Préambule
L’Église catholique tient en grande estime les institutions, les rites liturgiques, les traditions ecclésiales et la discipline de vie chrétienne des Églises orientales. En effet, à cause de l’ancienneté vénérable dont ces Églises s’honorent, resplendit en elles la tradition qui vient des Apôtres par les Pères1 et qui fait partie du patrimoine indivis de toute l’Église et révélé par Dieu. Dans sa sollicitude pour les Églises orientales, qui sont des témoins vivants de cette tradition, le Concile œcuménique désire qu’elles soient florissantes et accomplissent avec une vigueur apostolique renouvelée la mission qui leur incombe. C’est pourquoi, outre les décisions qui concernent l’Église universelle, il a décidé d’établir quelques points principaux, s’en remettant pour le reste à la prudence des synodes orientaux et du Siège apostolique.
Les Églises particulières ou rites
La sainte Église catholique qui est le Corps mystique du Christ, est composée des fidèles qui sont organiquement unis dans l’Esprit Saint par la même foi, les mêmes sacrements et le même gouvernement, et qui, en se fondant en diverses communautés dont la cohésion est assurée par la hiérarchie, constituent des Églises particulières ou rites. Entre ces Églises existe une admirable communion, de sorte que la diversité dans l’Église, loin de nuire à son unité, la met en valeur. C’est en effet le dessein de l’Église catholique de sauvegarder dans leur intégrité les traditions de chaque Église particulière ou rite.

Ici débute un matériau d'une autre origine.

(* ===== verification/ConcurrentSystem.v ===== *)
(** * Producer and consumer together (crates/carriage/src/concurrent.rs)

    One producer thread and one consumer thread over the shared memory of
    [Memory], as an executable transition system: a move calls an operation, or
    does the next atomic access of the one that is running. *)
From S2P Require Import Prelude Crc Wire Control Layout Ring RingRead Memory Concurrent ConcurrentWriter ConcurrentSolo ConcurrentRead.

(** A finished poll: the cursor before and after, and what was returned. *)
Record Polled := MkPolled { po_from : u64; po_to : u64; po_result : ReadBatch + RingError }.

Record sys (S : Type) := MkSys {
  sy_writer : writer;
  sy_prod : ConcurrentProducer S;
  sy_append : option (io RingError (ConcurrentProducer S));
  sy_returns : list (option RingError);
  sy_view : rview;
  sy_cons : ConcurrentRawConsumer S;
  sy_poll : option (io RingError (ConcurrentRawConsumer S * (ReadBatch + RingError)));
  sy_polls : list Polled;
  sy_panicked : bool;
}.
Arguments MkSys {S} _ _ _ _ _ _ _ _ _.
Arguments sy_writer {S} _.
Arguments sy_prod {S} _.
Arguments sy_append {S} _.
Arguments sy_returns {S} _.
Arguments sy_view {S} _.
Arguments sy_cons {S} _.
Arguments sy_poll {S} _.
Arguments sy_polls {S} _.
Arguments sy_panicked {S} _.

(** [StepWrite] and [StepPoll] also deliver the return of an operation whose
    last access is done; [t] is the message a poll's load returns. *)
Inductive move := CallWrite (rec : WireRecord) | StepWrite | CallPoll | StepPoll (t : nat).

Definition move_record (m : move) : option WireRecord :=
  match m with CallWrite rec => Some rec | _ => None end.
Definition calls (moves : list move) : list WireRecord := omap move_record moves.

(** The records that fit the ring. *)
Definition accepted (cap : nat) (recs : list WireRecord) : list WireRecord :=
  filter (λ rec, length (enc_record rec true) ≤ cap)%nat recs.

(** What [write_record] returns for a record that can be encoded. *)
Definition write_result (cap : nat) (rec : WireRecord) : option RingError :=
  if decide (cap < length (enc_record rec true))%nat
  then Some (RecordExceedsCapacity (length (enc_record rec true)) cap) else None.

Definition delivered {S} (s : sys S) : list ReadRecord :=
  sy_polls s ≫= λ p, match po_result p with inl b => rb_records b | inr _ => [] end.

Section system.
Context {BP : BuildProfile} {S : Type} {CS : ConcurrentStore S}.
Abbreviation sys := (sys S).
Abbreviation producer := (ConcurrentProducer S).
Abbreviation consumer := (ConcurrentRawConsumer S).

Definition sys_new (store : S) : sys :=
  {| sy_writer := writer_init; sy_prod := cp_with_store store; sy_append := None; sy_returns := [];
     sy_view := rview_init; sy_cons := cc_with_store store; sy_poll := None; sy_polls := [];
     sy_panicked := false |}.

Definition set_append (w : writer) (p : producer) (a : option (io RingError producer))
    (returns : list (option RingError)) (panicked : bool) (s : sys) : sys :=
  {| sy_writer := w; sy_prod := p; sy_append := a; sy_returns := returns; sy_view := sy_view s;
     sy_cons := sy_cons s; sy_poll := sy_poll s; sy_polls := sy_polls s; sy_panicked := panicked |}.

Definition set_poll (V : rview) (c : consumer) (q : option (io RingError (consumer * (ReadBatch + RingError))))
    (polls : list Polled) (panicked : bool) (s : sys) : sys :=
  {| sy_writer := sy_writer s; sy_prod := sy_prod s; sy_append := sy_append s; sy_returns := sy_returns s;
     sy_view := V; sy_cons := c; sy_poll := q; sy_polls := polls; sy_panicked := panicked |}.

(** An error of [write_record] leaves the producer as it was. *)
Definition step_write (s : sys) (p : io RingError producer) : option sys :=
  match p with
  | Done (Ok p) => Some (set_append (sy_writer s) p None (sy_returns s ++ [None]) (sy_panicked s) s)
  | Done (Err e) =>
      Some (set_append (sy_writer s) (sy_prod s) None (sy_returns s ++ [Some e]) (sy_panicked s) s)
  | Done _ => Some (set_append (sy_writer s) (sy_prod s) None (sy_returns s) true s)
  | _ => '(w, p) ← w_step (sy_writer s) p;
         Some (set_append w (sy_prod s) (Some p) (sy_returns s) (sy_panicked s) s)
  end.

Definition step_poll (strong : bool) (s : sys) (q : io RingError (consumer * (ReadBatch + RingError))) (t : nat)
  : option sys :=
  match q with
  | Done (Ok (c, result)) =>
      Some (set_poll (sy_view s) c None
              (sy_polls s ++ [{| po_from := cc_cursor_abs (sy_cons s); po_to := cc_cursor_abs c;
                                 po_result := result |}]) (sy_panicked s) s)
  | Done _ => Some (set_poll (sy_view s) (sy_cons s) None (sy_polls s) true s)
  | _ => '(V, q) ← r_step strong (w_mem (sy_writer s)) (sy_view s) q t;
         Some (set_poll V (sy_cons s) (Some q) (sy_polls s) (sy_panicked s) s)
  end.

Definition conc_move (strong : bool) (m : move) (s : sys) : option sys :=
  match m with
  | CallWrite rec =>
      match sy_append s with
      | Some _ => None
      | None => Some (set_append (sy_writer s) (sy_prod s) (Some (cp_write_record (sy_prod s) rec))
                        (sy_returns s) (sy_panicked s) s)
      end
  | StepWrite => p ← sy_append s; step_write s p
  | CallPoll =>
      match sy_poll s with
      | Some _ => None
      | None => Some (set_poll (sy_view s) (sy_cons s) (Some (poll (sy_cons s))) (sy_polls s) (sy_panicked s) s)
      end
  | StepPoll t => q ← sy_poll s; step_poll strong s q t
  end.

Fixpoint run (strong : bool) (moves : list move) (s : sys) : option sys :=
  match moves with
  | [] => Some s
  | m :: moves => s ← conc_move strong m s; run strong moves s
  end.

(** ** The invariant

    [RS] are the records accepted by the end of the run, [cs] the records
    written so far; [D] is the offset below which everything is delivered or gone. *)
Section invariant.
Context {SQ : Sequenced} {SL : StoreLaws S} (strong : bool) {SN : SnapshotLaws S strong}.
Context (cap : nat) (Hcap : (0 < cap)%nat) (Hcap32 : Z.of_nat cap < 2 ^ 32).
Context (RS : list WireRecord) (Hok : rs_ok cap RS) (Hlock : lock_room (length RS)).

Definition prod_inv (cs : list WireRecord) (s : sys) : Prop :=
  match sy_append s with
  | None => sy_writer s = (after cap (accepted cap cs)).1 ∧ lawful (cp_store (sy_prod s)) ∧ prod_rep (sy_prod s) (abs_of cap (accepted cap cs))
      ∧ sy_returns s = write_result cap <$> cs
  | Some p => ∃ cs0 rec, cs = cs0 ++ [rec] ∧ sy_returns s = write_result cap <$> cs0 ∧
      ((∃ ops p', emits ops p (Done (Ok p')) ∧ ops_ok (sy_writer s) ops
          ∧ w_ops ops (sy_writer s) = (after cap (accepted cap cs)).1 ∧ lawful (cp_store p')
          ∧ prod_rep p' (abs_of cap (accepted cap cs)) ∧ write_result cap rec = None) ∨
       (∃ e, p = Done (Err e) ∧ sy_writer s = (after cap (accepted cap cs)).1 ∧ lawful (cp_store (sy_prod s))
          ∧ prod_rep (sy_prod s) (abs_of cap (accepted cap cs)) ∧ write_result cap rec = Some e))
  end.

Definition poll_ok (p : Polled) : Prop :=
  match po_result p with
  | inl b => rb_next_abs b = po_to p
      ∧ (strong = true → rb_lapped b = false → rb_records b = en_read <$> between cap RS (po_from p) (po_to p))
  | inr _ => po_to p = po_from p ∧ reclaimed (mem_of cap RS) (po_from p)
  end.

(** A record below the cursor [x] was delivered or its bytes are reclaimed. *)
Definition passed (x : Z) (es : list Entry) (e : Entry) : Prop :=
  en_start e < x → e ∈ es ∨ reclaimed (mem_of cap RS) (en_start e).

Record cons_inv (s : sys) (D : Z) : Prop := {
  ci_cap : cs_capacity (cc_store (sy_cons s)) = cap;
  ci_lawful : lawful (cc_store (sy_cons s));
  ci_mark : mark cap RS (cc_cursor_abs (sy_cons s));
  ci_le : D ≤ cc_cursor_abs (sy_cons s);
  ci_counters : counters_ok (Z.of_nat (length (sy_polls s))) (sy_cons s);
  ci_polls : Forall poll_ok (sy_polls s);
  ci_delivered : ∃ es, delivered s = en_read <$> es
    ∧ es `sublist_of` filter (λ e, en_end e ≤ D) (ab_log (abs_of cap RS))
    ∧ (strong = true → Forall (passed (cc_cursor_abs (sy_cons s)) es) (ab_log (abs_of cap RS)));
  ci_running : match sy_poll s with
    | None => seen_head strong (w_mem (sy_writer s)) (sy_view s) D
    | Some q => wp strong (grows cap RS) q (w_mem (sy_writer s)) (sy_view s) (λ mem V r,
        match r with
        | Ok x => poll_post strong cap RS (Z.of_nat (length (sy_polls s))) D (sy_cons s) mem V x
        | _ => False
        end)
    end;
}.

Record conc_inv (cs : list WireRecord) (s : sys) (D : Z) : Prop := {
  co_prefix : accepted cap cs `prefix_of` RS;
  co_prod : prod_inv cs s;
  co_mem : w_mem (sy_writer s) `prefix_of` mem_of cap (accepted cap cs);
  co_cons : cons_inv s D;
  co_fine : sy_panicked s = false;
}.
(** *** The producer's moves *)
Lemma accepted_app l1 l2 : accepted cap (l1 ++ l2) = accepted cap l1 ++ accepted cap l2.
Proof. apply filter_app. Qed.

Lemma prod_call cs s rec :
  rs_ok cap (accepted cap (cs ++ [rec])) → prod_inv cs s → sy_append s = None → writable rec →
  prod_inv (cs ++ [rec])
    (set_append (sy_writer s) (sy_prod s) (Some (cp_write_record (sy_prod s) rec)) (sy_returns s) (sy_panicked s) s).
Proof.
  intros Hrs' Hp Ha Hw. unfold prod_inv in *. rewrite Ha in Hp. destruct Hp as (Hwr & Hlaw & Hp & Hret).
  cbn [sy_append set_append sy_writer sy_prod sy_returns]. unfold cp_write_record.
  rewrite encodable_encode by apply Hw. cbn [map_err mbind io_bind io_match].
  exists cs, rec. split_and!; [done|done|]. rewrite accepted_app in *. set (rs := accepted cap cs) in *.
  assert (Hrs : rs_ok cap rs) by (eapply rs_ok_prefix; [exact Hcap| |exact Hrs']; by apply prefix_app_r).
  rewrite (pr_cap _ _ Hp), (abs_of_cap cap). unfold accepted, write_result in *. rewrite filter_cons, filter_nil in *.
  destruct (decide (cap < length (enc_record rec true))%nat) as [Hlt|Hge].
  - rewrite decide_False, app_nil_r by lia. right. eexists. split_and!; done.
  - rewrite decide_True in Hrs' |- * by lia. left.
    destruct (history_ring cap Hcap rs Hrs) as (r & _ & Hrep & _ & Hh).
    assert (Hfit : fits_ring (ab_cap (abs_of cap rs)) rec) by (rewrite (abs_of_cap cap); split; [done|lia]).
    destruct Hrs' as [_ Hroom]. rewrite length_app in Hroom. cbn [length] in Hroom.
    exists (append_ops (abs_of cap rs) rec), (appended (sy_prod s) (abs_of cap rs) rec).
    split; [apply (append_bytes_core_emits _ Hlaw r); [done|done|done|]; rewrite (abs_of_cap cap); nia|].
    split; [rewrite Hwr; apply append_ops_ok, (proj1 (lock_even cap Hcap rs))|].
    split; [by rewrite Hwr, (after_append cap)|]. split; [exact Hlaw|].
    split; [rewrite (abs_of_snoc cap); by eapply appended_rep|done].
Qed.

(** A step or a return of the producer: it goes on, memory may grow. *)
Lemma prod_step cs s p s' :
  prod_inv cs s → sy_append s = Some p → step_write s p = Some s' →
  prod_inv cs s' ∧ w_mem (sy_writer s) `prefix_of` w_mem (sy_writer s')
  ∧ ∃ w q a returns, s' = set_append w q a returns (sy_panicked s) s.
Proof.
  intros Hp Ha Hs. unfold prod_inv in Hp. rewrite Ha in Hp.
  destruct Hp as (cs0 & rec & -> & Hret & [(ops & p' & He & Hx & Hw & Hlaw & Hr & Hres)|(e & -> & Hw & Hlaw & Hr & Hres)]).
  - destruct ops as [|op ops].
    + cbn in He. subst p. cbn in Hs. injection Hs as <-. split_and!; [split_and!; cbn; [done|done|done|]|done|by do 4 eexists].
      by rewrite Hret, fmap_app, fmap_cons, Hres.
    + destruct Hx as [Hop Hx]. destruct (w_step_emits op ops p _ (sy_writer s) He Hop) as (q & Hst & He').
      assert (Hs' : step_write s p = Some (set_append (w_op (sy_writer s) op) (sy_prod s) (Some q) (sy_returns s) (sy_panicked s) s)).
      { destruct p; try done; unfold step_write; by rewrite Hst. }
      rewrite Hs' in Hs. injection Hs as <-. split_and!; [|apply (w_ops_prefix [op] (sy_writer s))|by do 4 eexists].
      exists cs0, rec. split_and!; [done|done|left]. by exists ops, p'.
  - cbn in Hs. injection Hs as <-. split_and!; [split_and!; cbn; [done|done|done|]|done|by do 4 eexists].
    by rewrite Hret, fmap_app, fmap_cons, Hres.
Qed.

Lemma prod_mem cs s : prod_inv cs s → w_mem (sy_writer s) `prefix_of` mem_of cap (accepted cap cs).
Proof.
  unfold prod_inv, mem_of. destruct (sy_append s) as [p|]; [|by intros [-> _]].
  intros (cs0 & rec & _ & _ & [(ops & p' & _ & _ & <- & _)|(e & _ & -> & _)]); [apply w_ops_prefix|done].
Qed.

(** *** The consumer, while memory grows *)
Lemma poll_post_grows n D (c : consumer) mem mem' V x :
  grows cap RS mem mem' → poll_post strong cap RS n D c mem V x → poll_post strong cap RS n D c mem' V x.
Proof.
  intros [Hg _]. destruct x as [c' res]. intros (H1 & H2 & H3 & D' & es & H4 & (t & Ht & Hs) & H5 & Hp & H6).
  split_and!; [done|done|apply H3..|]. exists D', es. split_and!; [apply H4|apply H4| |done| |].
  - exists t. split; [by eapply value_at_grows|done].
  - intros Hstr. destruct (Hp Hstr) as (lo & [->|(Hlt & t' & Ht')] & Hes); [by exists (cc_cursor_abs c); split; [left|]|].
    exists lo. split; [|done]. right. split; [done|]. exists t'. by eapply value_at_grows.
  - destruct res as [b|e]; [done|]. destruct H6 as (-> & -> & (t' & o & Ho & Hlt)). split_and!; [done|done|].
    exists t', o. split; [by eapply value_at_grows|done].
Qed.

Elle veut également adapter son mode de vie aux besoins divers des temps et des lieux2.
Ces Églises particulières, aussi bien d’Orient que d’Occident, diffèrent pour une part les unes des autres par leurs rites, c’est-à-dire leur liturgie, leur discipline ecclésiastique et leur patrimoine spirituel, mais elles sont toutes confiées de la même façon au gouvernement pastoral du Pontife romain qui, de par la volonté divine, succède à saint Pierre dans la primauté sur l’Église universelle. Elles sont donc égales en dignité, de sorte qu’aucune d’entre elles ne l’emporte sur les autres en raison de son rite. Elles jouissent des mêmes droits et elles sont tenues aux mêmes obligations, également en ce qui concerne le devoir de prêcher l’Évangile dans le monde entier (cf. Mc xvi, 15) sous la conduite du Pontife romain.
Partout on pourvoira donc au maintien et au développement de toutes les Églises particulières, et en conséquence on instituera des paroisses et une hiérarchie propre, là où le bien spirituel des fidèles le requiert. Cependant les hiérarchies des différentes Églises particulières qui ont juridiction dans un même territoire prendront soin de se concerter dans des réunions périodiques pour promouvoir l’unité dans l’action et de réunir leurs forces pour soutenir les œuvres communes, afin de faire progresser plus aisément le bien de la religion et de protéger avec plus d’efficacité la discipline du clergé3. Tous les clercs et les candidats aux ordres sacrés seront bien instruits de ce qui concerne les rites, et notamment les règles pratiques dans des matières inter-rituelles. Dans l’enseignement catéchistique, les laïcs eux aussi recevront une instruction sur les rites et les règles à ce sujet. Enfin, tous et chacun des catholiques, ainsi que les baptisés de toute Église ou communauté non catholique qui viennent à la plénitude de la communion catholique, conserveront partout leur rite propre, le pratiqueront et l’observeront dans la mesure de leurs possibilités4, restant sauf le droit de recourir, dans des cas particuliers concernant les personnes, les communautés ou les régions, au Siège apostolique ; celui-ci, en sa qualité d’arbitre suprême des relations entre Églises, pourvoira aux besoins dans un esprit œcuménique, par lui-même ou par d’autres autorités, en donnant les règles, les décrets ou les rescrits qui seront opportuns.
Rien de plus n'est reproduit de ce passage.